When Andrew Bynum was a member of the Los Angeles Lakers, which has been every season of his NBA career, the four words you did not want to hear in the same sentence was Andrew Bynum knee surgery, as it was most likely more bad news. So after Bynum was recently traded to the Philadelphia 76ers, in a four team deal that landed Dwight Howard in Los Angeles, Andre Iguodalawith the Denver Nuggets, and pretty much nothing to the Orlando Magic, and news came out that Bynum would be heading overseas, 76ersfans immediately panicked. And rightfully so.
But if you are one of those fans who immediately panicked upon hearing that news I have two words for you, calm down. The point of the media is to pull you into a story so you can watch their shows, listen to their radio shows, and read their articles online, which is exactly what they did to many fans with this story.
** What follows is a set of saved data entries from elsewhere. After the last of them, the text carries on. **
(** ** What the answers and the merge leave alone *)

Lemma nth_error_map_if_miss (fid : string) (g : Message -> Message)
    (l : list Message) (j : nat) (other : Message) :
  nth_error l j = Some other -> id other <> fid ->
  nth_error (map (fun msg => if id msg =? fid then g msg else msg) l) j
  = Some other.
Proof.
  intros Hj Hne. rewrite nth_error_map, Hj. simpl.
  apply String.eqb_neq in Hne. rewrite Hne. reflexivity.
Qed.

(** X5.  The answers touch one entry.  Whatever the answer to the create request
    of a send or of its retry, and when the retry starts, the visible list
    keeps its length, and every entry that carries neither the optimistic
    identifier of the send nor its [failed-] form stays where it is,
    unchanged. *)
Theorem answers_touch_one_entry (env : Env) (u : Auth.user)
    (p : option User.t) (c : string) (ty : MessageType) (md : Mood)
    (oid t1 t2 : string) (r1 r2 : Reply MessageRow.t) (h : Hook) (j : nat)
    (other : Message) :
  nth_error (messages h) j = Some other ->
  id other <> oid ->
  id other <> failed_id oid ->
  let k := retry_args c ty md oid in
  let answered := sendMessage_settled u p c ty md oid t1 t2 r1 h in
  let retrying := retryMessage env k h in
  let retried := retryMessage_settled u p k t1 t2 r2 h in
  nth_error (messages answered) j = Some other
  /\ nth_error (messages retrying) j = Some other
  /\ nth_error (messages retried) j = Some other
  /\ length (messages answered) = length (messages h)
  /\ length (messages retrying) = length (messages h)
  /\ length (messages retried) = length (messages h).
Proof.
  intros Hj Ho Hf k answered retrying retried.
  assert (A : messages answered
              = map (fun msg =>
                       if id msg =? oid
                       then match r1 with
                            | Resolved data =>
                                with_sender data (Some (own_sender u p t1 t2))
                            | Rejected _ => as_failed oid c msg
                            end
                       else msg) (messages h)).
  { unfold answered. destruct r1 as [data|e].
    - reflexivity.
    - rewrite view_rejected. reflexivity. }
  assert (B : messages retrying = messages h
              \/ messages retrying
                 = map (fun msg =>
                          if id msg =? failed_id oid
                          then set_content ("🔄 Retrying: " ++ c)%string msg
                          else msg) (messages h)).
  { unfold retrying, retryMessage.
    destruct (open_chat env); [destruct (user env)|]; auto. }
  assert (C : messages retried
              = map (fun msg =>
                       if id msg =? failed_id oid
                       then match r2 with
                            | Resolved data =>
                                with_sender data (Some (own_sender u p t1 t2))
                            | Rejected _ =>
                                set_content
                                  ("💀 Failed permanently: " ++ c)%string msg
                            end
                       else msg) (messages h)).
  { unfold retried. destruct r2; reflexivity. }
  rewrite A, C. rewrite !length_map.
  split; [apply nth_error_map_if_miss; assumption|].
  split; [destruct B as [B|B]; rewrite B;
          [exact Hj | apply nth_error_map_if_miss; assumption]|].
  split; [apply nth_error_map_if_miss; assumption|].
  split; [reflexivity|]. split; [|reflexivity].
  destruct B as [B|B]; rewrite B; [reflexivity | apply length_map].
Qed.

Lemma answers_touch_one_entry_witness :
  let h := subscribeToMessages_insert first_row None hello_sent in
  let failed :=
    sendMessage_settled alice None "hello" text neutral "temp-1-0.5" "t1" "t2"
      (Rejected race_timeout) h in
  ids (messages h) = ["temp-1-0.5"; "m1"]
  /\ nth_error (messages failed) 1 = nth_error (messages h) 1
  /\ length (messages failed) = 2.
Proof.
  intros h failed.
  assert (H1 : id (with_sender first_row None) <> "temp-1-0.5") by discriminate.
  assert (H2 : id (with_sender first_row None) <> failed_id "temp-1-0.5")
    by discriminate.
  destruct (answers_touch_one_entry env1 alice None "hello" text neutral
              "temp-1-0.5" "t1" "t2" (Rejected race_timeout)
              (Rejected race_timeout) h 1 (with_sender first_row None)
              eq_refl H1 H2) as [Ha [_ [_ [Hl _]]]].
  split; [reflexivity | split; [exact Ha | exact Hl]].
Defined.

(** X6.  The merge loses provisional twins only.  After an insert notification
    is merged, the list holds an entry with the identifier of the row;
    every entry that is not a provisional entry with the sender and content
    of the row is still in the list; and the list holds nothing but those
    entries and the row. *)
Theorem merge_insert_membership (data : MessageRow.t) (s : option User.t) (h : Hook)
    (x : Message) :
  let m := with_sender data s in
  let merged := messages (subscribeToMessages_insert data s h) in
  has_id (MessageRow.id data) merged = true
  /\ (In x (messages h) -> is_optimistic_twin m x = false -> In x merged)
  /\ (In x merged ->
      x = m \/ (In x (messages h) /\ is_optimistic_twin m x = false)).
Proof.
  intros m merged. subst merged.
  cbn [subscribeToMessages_insert setMessages messages].
  fold m. split; [|split].
  - destruct (merge_insert_cases m (messages h)) as [[He E]|[_ E]]; rewrite E.
    + exact He.
    + rewrite has_id_app. unfold has_id at 2. simpl.
      rewrite String.eqb_refl, orb_true_r. reflexivity.
  - intros Hin Hk.
    assert (F : In x (filter (fun msg => negb (is_optimistic_twin m msg))
                        (messages h))).
    { apply filter_In. rewrite Hk. auto. }
    destruct (merge_insert_cases m (messages h)) as [[_ E]|[_ E]]; rewrite E.
    + exact F.
    + apply in_or_app. left. exact F.
  - apply in_merge_insert.
Qed.

Lemma merge_insert_membership_witness :
  let two := sendMessage env1 "hello" text neutral "2" "0.25"
               "2025-07-05T10:00:01.000Z" hello_sent in
  ids (messages two) = ["temp-1-0.5"; "temp-2-0.25"]
  /\ ids (messages (subscribeToMessages_insert hello_row None two)) = ["m1"]
  /\ has_id "m1" (messages (subscribeToMessages_insert hello_row None two))
     = true.
Proof.
  intros two.
  destruct (merge_insert_membership hello_row None two
              (with_sender hello_row None)) as [H _].
  split; [reflexivity | split; [reflexivity | exact H]].
Defined.


(** ** Outbound typing signals *)

Lemma well_spaced_snoc (l : list (Z * TypingPayload))
    (a b : Z * TypingPayload) :
  well_spaced (l ++ [a]) ->
  (is_typing (snd b) = true -> (fst a + 500 <= fst b)%Z) ->
  well_spaced ((l ++ [a]) ++ [b]).
Proof.
  induction l as [|x l IH]; intros Hl Hb.
  - simpl. auto.
  - destruct l as [|y l'].
    + simpl in *. destruct Hl as [Hxa _]. auto.
    + change (well_spaced (x :: (y :: l') ++ [a])) in Hl.
      change (well_spaced (x :: ((y :: l') ++ [a]) ++ [b])).
      simpl in Hl. destruct Hl as [Hxy Hl]. simpl. split; [exact Hxy|].
      apply IH; assumption.
Qed.

Lemma sendTypingIndicator_tracked (env : Env) (now : Z) (typing : bool)
    (st : Composer) :
  log_tracked st -> log_tracked (sendTypingIndicator env now typing st).
Proof.
  intros [Hw Hl]. unfold sendTypingIndicator.
  destruct (open_chat env) as [c|]; [|split; assumption].
  destruct (user env) as [u|]; [|split; assumption].
  destruct (profile env) as [p|]; [|split; assumption].
  destruct (typing && (now - lastTypingSignal st <? 500)%Z) eqn:Hthr;
    [split; assumption|].
  unfold log_tracked. cbn [broadcasts lastTypingSignal]. split.
  - destruct Hl as [E|[l [a [E Ea]]]]; rewrite E.
    + simpl. exact I.
    + rewrite E in Hw. apply well_spaced_snoc; [exact Hw|].
      cbn [snd fst is_typing]. intros Hty. subst typing.
      simpl in Hthr. apply Z.ltb_ge in Hthr. lia.
  - right. eexists. eexists. split; reflexivity.
Qed.

Lemma composer_step_tracked (env : Env) (e : Z * ComposerEvent)
    (st : Composer) :
  log_tracked st -> log_tracked (composer_step env e st).
Proof.
  intros H.
  assert (H1 : log_tracked (idle_until env (fst e) st)).
  { unfold idle_until. destruct (typingTimeout st) as [due|]; [|exact H].
    destruct (due <=? fst e)%Z; [|exact H].
    apply sendTypingIndicator_tracked. exact H. }
  unfold composer_step. destruct (snd e).
  - unfold handleTyping.
    destruct (isTyping (idle_until env (fst e) st)); [exact H1|].
    change (log_tracked
              (sendTypingIndicator env (fst e) true
                 (setIsTyping true (idle_until env (fst e) st)))).
    apply sendTypingIndicator_tracked. exact H1.
  - unfold stopTyping.
    destruct (isTyping (set_typingTimeout None (idle_until env (fst e) st)));
      [|exact H1].
    apply sendTypingIndicator_tracked. exact H1.
Qed.

(** X9.  Typing signals are throttled.  Whatever the user does from mount on
    (keystrokes and stops at any times, the idle timer running in
    between), every typing=true signal the hook sends comes at least 500 ms
    after the signal it sent before. *)
Theorem typing_signals_spaced (env : Env) (evs : list (Z * ComposerEvent)) :
  well_spaced (broadcasts (composer_run env evs composer0)).
Proof.
  assert (G : forall st, log_tracked st ->
                         log_tracked (composer_run env evs st)).
  { induction evs as [|e evs IH]; intros st H; [exact H|].
    simpl. apply IH. apply composer_step_tracked. exact H. }
  apply G. split; [exact I | left; reflexivity].
Qed.


(** X10.  Typing ends by itself.  With a conversation, a user and a profile at
    hand, a keystroke handled at time [now] and followed by no other event
    leaves the hook, once the clock has reached [now + 1000] ms, not
    typing, with no idle timer pending, and with a typing=false signal of
    the user sent at [now + 1000] as the last broadcast. *)
Theorem idle_keystroke_ends_typing (env : Env) (c : string) (u : Auth.user)
    (p : User.t) (now later : Z) (st : Composer) :
  open_chat env = Some c ->
  user env = Some u ->
  profile env = Some p ->
  (now + 1000 <= later)%Z ->
  let typed := handleTyping env now st in
  let idle := idle_until env later typed in
  isTyping typed = true
  /\ isTyping idle = false
  /\ typingTimeout idle = None
  /\ broadcasts idle
     = broadcasts typed
       ++ [((now + 1000)%Z,
            {| user_id := Auth.id u; user_name := User.name p;
               user_avatar := User.avatar_url p; is_typing := false |})].
Proof.
  intros Hc Hu Hp Hle typed idle.
  assert (Ht : isTyping typed = true).
  { unfold typed, handleTyping. cbn [isTyping set_typingTimeout].
    destruct (isTyping st) eqn:E; [exact E|].
    unfold sendTypingIndicator. rewrite Hc, Hu, Hp.
    destruct (true && (now - lastTypingSignal (setIsTyping true st) <? 500)%Z);
      reflexivity. }
  assert (Hd : typingTimeout typed = Some (now + 1000)%Z) by reflexivity.
  unfold idle, idle_until. rewrite Hd.
  apply Z.leb_le in Hle. rewrite Hle.
  unfold typingTimeout_fires, sendTypingIndicator. rewrite Hc, Hu, Hp.
  cbn [andb]. cbn [isTyping typingTimeout broadcasts setIsTyping
                   set_typingTimeout].
  auto.
Qed.

Lemma idle_keystroke_ends_typing_witness :
  let typed := handleTyping env_typing 10000 composer0 in
  let idle := idle_until env_typing 11000 typed in
  map (fun b => (fst b, is_typing (snd b))) (broadcasts typed)
  = [(10000%Z, true)]
  /\ isTyping idle = false
  /\ map (fun b => (fst b, is_typing (snd b))) (broadcasts idle)
     = [(10000%Z, true); (11000%Z, false)].
Proof.
  intros typed idle.
  assert (Hle : (10000 + 1000 <= 11000)%Z) by lia.
  destruct (idle_keystroke_ends_typing env_typing "c1" alice alice_profile
              10000 11000 composer0 eq_refl eq_refl eq_refl Hle)
    as [_ [H2 [_ H4]]].
  split; [reflexivity | split; [exact H2|]].
  fold typed idle in H4. rewrite H4. reflexivity.
Defined.

Lemma handleTyping_while_typing (env : Env) (ts : list Z) (st : Composer) :
  isTyping st = true ->
  broadcasts (fold_left (fun acc t => handleTyping env t acc) ts st)
  = broadcasts st
  /\ isTyping (fold_left (fun acc t => handleTyping env t acc) ts st) = true.
Proof.
  revert st. induction ts as [|t ts IH]; intros st H; [auto|].
  simpl.
  assert (E : handleTyping env t st = set_typingTimeout (Some (t + 1000)%Z) st).
  { unfold handleTyping. rewrite H. reflexivity. }
  rewrite E. apply (IH (set_typingTimeout (Some (t + 1000)%Z) st)). exact H.
Qed.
First of all, while Bynum is technically having surgery, as that is what it is labeled as, the procedure is completely non-surgical, as confusing as that may sound it is true.
The procedure known as Orthokine/Regenokine surgery, which was made famous by athletes Kobe Bryant and Alex Rodriguez, will be performed in Germany by Dr. Peter Wehling. On Wehling’s site he points out that a protein in the human body, known as interleukin‑1 (IL-1), is a key supporter in developing osteoarthritis. The protein, which can develop in anyone, also helps to develop joint inflammation and degeneration of the cartilage. So, Wehling’s procedure is simple, he simply injects the protein interleukin‑1 (IL-1),into the affected area, with it’s biological opposite, interleukin‑1 receptor antagonist (IL‑1RA). The result is a protection, or slowed pace, of the wear and tear on the knee, relieveing pain and discomfort in the knee area.
So, while the procedure may seem confusing, it is hardly risky, and simply something that Bynum is willing to explore, due mainly in part to former teammate Kobe Bryant raving about it, and how good his knees felt this past season. Instead of freaking out, and criticizing Bynum, fans should be thankful that he is willing to put in the time to try and keep his knees as healthy and possible for the start of the 2012-2013 NBA season.
It is unknown whether Bynum will have the procedure done on one, or both of his knees, but according to a report by John Mitchell, of Philly.com, a source has informed him that Bynum is feeling no pain whatsoever and simply wants to keep his knees healthy for as long as possible. One of the key criticisms on Bynum his whole career has been that he is not truly dedicated to basketball, flying overseas to take part in an “exploratory” procedure seems like dedication to me.